--- EXCERPTED RECORDS ---
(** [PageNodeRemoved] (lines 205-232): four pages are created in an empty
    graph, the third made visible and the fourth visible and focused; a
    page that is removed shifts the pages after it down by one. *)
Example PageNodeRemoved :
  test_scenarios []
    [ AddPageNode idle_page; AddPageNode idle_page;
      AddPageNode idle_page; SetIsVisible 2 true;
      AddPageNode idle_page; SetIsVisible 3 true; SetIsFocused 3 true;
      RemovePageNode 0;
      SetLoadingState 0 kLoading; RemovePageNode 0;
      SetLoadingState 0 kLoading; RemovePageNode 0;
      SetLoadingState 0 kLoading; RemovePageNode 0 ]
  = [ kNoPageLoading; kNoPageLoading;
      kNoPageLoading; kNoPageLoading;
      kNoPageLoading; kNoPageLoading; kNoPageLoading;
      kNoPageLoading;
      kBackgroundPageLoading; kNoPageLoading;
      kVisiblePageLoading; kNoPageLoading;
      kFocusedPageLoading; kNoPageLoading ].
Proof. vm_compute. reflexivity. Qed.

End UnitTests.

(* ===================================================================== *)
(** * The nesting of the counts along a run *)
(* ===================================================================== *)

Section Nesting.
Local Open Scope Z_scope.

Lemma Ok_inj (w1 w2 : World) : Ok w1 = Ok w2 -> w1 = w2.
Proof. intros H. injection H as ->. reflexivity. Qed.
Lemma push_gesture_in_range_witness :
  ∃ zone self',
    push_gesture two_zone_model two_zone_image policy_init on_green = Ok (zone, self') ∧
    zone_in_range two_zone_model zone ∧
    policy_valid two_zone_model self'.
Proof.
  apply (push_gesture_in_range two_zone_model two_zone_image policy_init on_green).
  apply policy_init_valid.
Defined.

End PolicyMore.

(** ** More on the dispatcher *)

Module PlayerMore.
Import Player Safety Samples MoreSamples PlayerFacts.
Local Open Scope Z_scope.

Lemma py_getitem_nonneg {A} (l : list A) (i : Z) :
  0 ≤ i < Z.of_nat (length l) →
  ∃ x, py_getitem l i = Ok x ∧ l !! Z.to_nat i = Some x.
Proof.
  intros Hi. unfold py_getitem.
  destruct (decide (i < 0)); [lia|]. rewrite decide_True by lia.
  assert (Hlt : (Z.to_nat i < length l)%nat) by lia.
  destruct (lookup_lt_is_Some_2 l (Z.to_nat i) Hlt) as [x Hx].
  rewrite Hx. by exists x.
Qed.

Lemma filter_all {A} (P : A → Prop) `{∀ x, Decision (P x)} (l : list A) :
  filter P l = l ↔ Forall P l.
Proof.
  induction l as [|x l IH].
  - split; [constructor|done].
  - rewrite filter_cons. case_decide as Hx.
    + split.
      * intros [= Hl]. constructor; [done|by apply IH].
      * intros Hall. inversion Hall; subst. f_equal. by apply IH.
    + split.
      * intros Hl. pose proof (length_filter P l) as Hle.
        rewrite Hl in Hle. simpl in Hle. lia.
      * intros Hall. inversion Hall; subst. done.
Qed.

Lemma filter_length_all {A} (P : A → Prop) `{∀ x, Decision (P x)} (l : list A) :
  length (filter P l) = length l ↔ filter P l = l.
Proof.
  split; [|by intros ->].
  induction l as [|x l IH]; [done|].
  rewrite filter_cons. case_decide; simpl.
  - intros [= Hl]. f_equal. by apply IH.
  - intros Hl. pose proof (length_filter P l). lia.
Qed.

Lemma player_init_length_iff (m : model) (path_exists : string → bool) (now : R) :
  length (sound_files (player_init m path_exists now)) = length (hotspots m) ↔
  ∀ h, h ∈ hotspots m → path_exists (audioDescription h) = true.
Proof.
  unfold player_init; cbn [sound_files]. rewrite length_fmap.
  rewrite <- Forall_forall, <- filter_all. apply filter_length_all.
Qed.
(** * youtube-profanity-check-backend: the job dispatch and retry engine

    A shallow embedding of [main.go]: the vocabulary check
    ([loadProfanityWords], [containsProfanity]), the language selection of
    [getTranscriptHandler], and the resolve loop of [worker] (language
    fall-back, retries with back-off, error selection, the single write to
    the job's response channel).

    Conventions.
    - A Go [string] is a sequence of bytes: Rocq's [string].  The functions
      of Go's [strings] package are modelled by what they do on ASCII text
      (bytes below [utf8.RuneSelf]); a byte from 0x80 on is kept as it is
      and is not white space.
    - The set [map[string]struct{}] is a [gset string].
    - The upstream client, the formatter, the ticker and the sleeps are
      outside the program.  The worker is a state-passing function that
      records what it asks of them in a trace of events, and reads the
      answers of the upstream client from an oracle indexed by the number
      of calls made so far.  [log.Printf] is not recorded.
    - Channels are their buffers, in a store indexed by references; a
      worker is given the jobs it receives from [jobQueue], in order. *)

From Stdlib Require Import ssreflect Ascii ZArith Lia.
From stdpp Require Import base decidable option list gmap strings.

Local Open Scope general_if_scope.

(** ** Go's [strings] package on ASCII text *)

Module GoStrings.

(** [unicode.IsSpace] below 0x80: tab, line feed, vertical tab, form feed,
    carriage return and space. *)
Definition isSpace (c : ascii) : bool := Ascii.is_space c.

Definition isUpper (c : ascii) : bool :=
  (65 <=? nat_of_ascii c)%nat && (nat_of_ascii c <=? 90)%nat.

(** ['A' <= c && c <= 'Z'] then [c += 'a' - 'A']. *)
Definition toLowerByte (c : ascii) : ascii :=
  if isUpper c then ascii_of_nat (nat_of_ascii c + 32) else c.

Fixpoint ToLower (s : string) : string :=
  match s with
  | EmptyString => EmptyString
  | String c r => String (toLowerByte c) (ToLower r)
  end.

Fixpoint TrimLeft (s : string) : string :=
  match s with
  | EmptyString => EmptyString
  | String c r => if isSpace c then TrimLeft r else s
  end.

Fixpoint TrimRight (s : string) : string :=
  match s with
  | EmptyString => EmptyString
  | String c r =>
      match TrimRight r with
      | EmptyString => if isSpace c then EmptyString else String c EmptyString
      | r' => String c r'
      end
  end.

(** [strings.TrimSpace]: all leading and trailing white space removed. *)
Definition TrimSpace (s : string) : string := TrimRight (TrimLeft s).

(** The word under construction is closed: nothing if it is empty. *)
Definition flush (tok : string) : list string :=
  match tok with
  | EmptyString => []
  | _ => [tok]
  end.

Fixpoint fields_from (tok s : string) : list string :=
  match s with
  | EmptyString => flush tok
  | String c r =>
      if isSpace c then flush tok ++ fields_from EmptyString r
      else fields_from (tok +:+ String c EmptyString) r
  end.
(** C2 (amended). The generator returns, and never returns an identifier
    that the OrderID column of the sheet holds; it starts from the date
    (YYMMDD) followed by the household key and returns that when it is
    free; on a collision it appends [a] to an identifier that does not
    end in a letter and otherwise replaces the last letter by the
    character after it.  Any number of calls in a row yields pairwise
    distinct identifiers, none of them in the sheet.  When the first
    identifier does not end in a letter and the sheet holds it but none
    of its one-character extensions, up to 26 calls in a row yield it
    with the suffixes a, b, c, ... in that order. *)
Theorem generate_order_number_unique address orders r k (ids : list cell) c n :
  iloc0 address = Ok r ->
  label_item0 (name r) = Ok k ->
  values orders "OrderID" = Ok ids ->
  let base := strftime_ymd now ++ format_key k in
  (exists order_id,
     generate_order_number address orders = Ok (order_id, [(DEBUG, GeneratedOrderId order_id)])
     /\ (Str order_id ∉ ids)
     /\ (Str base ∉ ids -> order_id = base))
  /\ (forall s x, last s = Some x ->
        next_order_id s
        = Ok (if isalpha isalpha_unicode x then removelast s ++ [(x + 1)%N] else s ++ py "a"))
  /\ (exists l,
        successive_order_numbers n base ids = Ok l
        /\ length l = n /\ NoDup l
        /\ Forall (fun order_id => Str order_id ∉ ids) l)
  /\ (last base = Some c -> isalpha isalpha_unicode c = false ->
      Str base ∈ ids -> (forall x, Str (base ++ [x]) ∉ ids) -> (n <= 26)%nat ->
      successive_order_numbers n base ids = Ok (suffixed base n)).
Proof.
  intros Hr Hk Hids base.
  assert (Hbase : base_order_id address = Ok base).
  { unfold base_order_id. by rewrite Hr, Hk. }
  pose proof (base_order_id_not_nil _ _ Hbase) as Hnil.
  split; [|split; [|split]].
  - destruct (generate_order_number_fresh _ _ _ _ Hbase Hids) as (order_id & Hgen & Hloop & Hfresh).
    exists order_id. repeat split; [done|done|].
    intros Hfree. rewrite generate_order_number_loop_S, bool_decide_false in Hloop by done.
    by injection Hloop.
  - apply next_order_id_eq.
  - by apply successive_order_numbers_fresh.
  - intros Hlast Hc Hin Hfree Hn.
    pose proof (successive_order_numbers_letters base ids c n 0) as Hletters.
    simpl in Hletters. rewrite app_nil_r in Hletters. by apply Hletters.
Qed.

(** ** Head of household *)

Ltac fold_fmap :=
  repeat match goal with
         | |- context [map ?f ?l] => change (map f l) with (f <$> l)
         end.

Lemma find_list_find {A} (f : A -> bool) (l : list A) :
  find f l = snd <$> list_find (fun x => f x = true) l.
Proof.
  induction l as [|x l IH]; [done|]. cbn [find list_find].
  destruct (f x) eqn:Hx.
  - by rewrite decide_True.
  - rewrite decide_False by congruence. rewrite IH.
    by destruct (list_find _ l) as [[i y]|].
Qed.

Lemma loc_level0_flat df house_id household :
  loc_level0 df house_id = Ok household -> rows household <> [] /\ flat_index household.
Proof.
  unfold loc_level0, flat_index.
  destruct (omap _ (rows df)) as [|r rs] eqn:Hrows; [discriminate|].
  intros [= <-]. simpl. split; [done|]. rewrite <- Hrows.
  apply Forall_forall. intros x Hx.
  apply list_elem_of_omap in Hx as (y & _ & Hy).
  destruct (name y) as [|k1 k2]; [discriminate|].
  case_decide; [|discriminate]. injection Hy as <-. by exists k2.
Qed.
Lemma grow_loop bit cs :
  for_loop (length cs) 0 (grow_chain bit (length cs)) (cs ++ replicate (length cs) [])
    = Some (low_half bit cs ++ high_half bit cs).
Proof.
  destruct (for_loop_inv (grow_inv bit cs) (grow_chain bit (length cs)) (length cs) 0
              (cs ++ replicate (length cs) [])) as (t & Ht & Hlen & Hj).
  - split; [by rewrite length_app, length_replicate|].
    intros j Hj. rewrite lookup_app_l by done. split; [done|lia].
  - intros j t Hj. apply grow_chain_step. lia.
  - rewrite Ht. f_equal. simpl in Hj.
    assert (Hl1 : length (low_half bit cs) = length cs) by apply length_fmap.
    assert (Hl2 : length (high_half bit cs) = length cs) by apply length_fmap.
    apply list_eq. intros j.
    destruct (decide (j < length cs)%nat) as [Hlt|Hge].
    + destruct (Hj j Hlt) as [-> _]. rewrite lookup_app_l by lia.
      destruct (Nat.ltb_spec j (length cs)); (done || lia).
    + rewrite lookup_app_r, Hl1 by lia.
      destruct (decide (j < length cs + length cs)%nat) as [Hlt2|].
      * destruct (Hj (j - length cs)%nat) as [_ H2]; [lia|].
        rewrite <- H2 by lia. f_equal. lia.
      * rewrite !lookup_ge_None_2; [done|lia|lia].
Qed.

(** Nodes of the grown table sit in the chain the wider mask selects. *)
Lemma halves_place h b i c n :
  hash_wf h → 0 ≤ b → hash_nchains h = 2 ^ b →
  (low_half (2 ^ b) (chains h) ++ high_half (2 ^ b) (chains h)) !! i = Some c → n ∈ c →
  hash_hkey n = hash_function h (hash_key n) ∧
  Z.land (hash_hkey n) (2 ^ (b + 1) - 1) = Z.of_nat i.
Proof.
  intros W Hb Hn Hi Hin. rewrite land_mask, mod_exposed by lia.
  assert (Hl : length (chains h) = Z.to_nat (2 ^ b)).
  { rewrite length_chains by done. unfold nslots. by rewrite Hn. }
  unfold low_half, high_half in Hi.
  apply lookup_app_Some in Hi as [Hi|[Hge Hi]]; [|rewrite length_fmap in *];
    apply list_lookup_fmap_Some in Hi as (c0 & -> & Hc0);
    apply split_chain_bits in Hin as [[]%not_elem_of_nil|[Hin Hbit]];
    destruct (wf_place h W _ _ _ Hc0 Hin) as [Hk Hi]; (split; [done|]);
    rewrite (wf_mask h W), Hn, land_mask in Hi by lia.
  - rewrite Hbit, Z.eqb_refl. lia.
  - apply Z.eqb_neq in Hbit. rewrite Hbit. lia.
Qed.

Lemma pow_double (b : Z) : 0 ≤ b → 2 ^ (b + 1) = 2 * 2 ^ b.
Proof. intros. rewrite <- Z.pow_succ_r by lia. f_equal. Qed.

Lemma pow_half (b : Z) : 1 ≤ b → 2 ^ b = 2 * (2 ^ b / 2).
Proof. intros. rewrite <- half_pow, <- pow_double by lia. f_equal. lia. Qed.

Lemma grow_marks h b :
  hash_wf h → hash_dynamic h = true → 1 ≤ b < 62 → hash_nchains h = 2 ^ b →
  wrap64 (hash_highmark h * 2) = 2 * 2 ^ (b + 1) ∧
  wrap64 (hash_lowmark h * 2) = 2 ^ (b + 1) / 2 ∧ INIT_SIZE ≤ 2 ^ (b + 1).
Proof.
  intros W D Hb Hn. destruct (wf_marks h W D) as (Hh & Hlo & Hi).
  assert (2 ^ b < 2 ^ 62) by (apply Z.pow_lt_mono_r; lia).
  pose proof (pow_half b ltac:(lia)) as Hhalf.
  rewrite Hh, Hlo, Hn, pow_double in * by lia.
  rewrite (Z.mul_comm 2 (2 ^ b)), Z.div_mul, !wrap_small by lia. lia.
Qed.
---
• EXERCISE DIRECTIONS: Up to and including the line with "[ AddPageNode idle_page;", please return the records exactly, beginning from their first line.

• YOUR SOLUTION:
(** [PageNodeRemoved] (lines 205-232): four pages are created in an empty
    graph, the third made visible and the fourth visible and focused; a
    page that is removed shifts the pages after it down by one. *)
Example PageNodeRemoved :
  test_scenarios []
    [ AddPageNode idle_page; AddPageNode idle_page;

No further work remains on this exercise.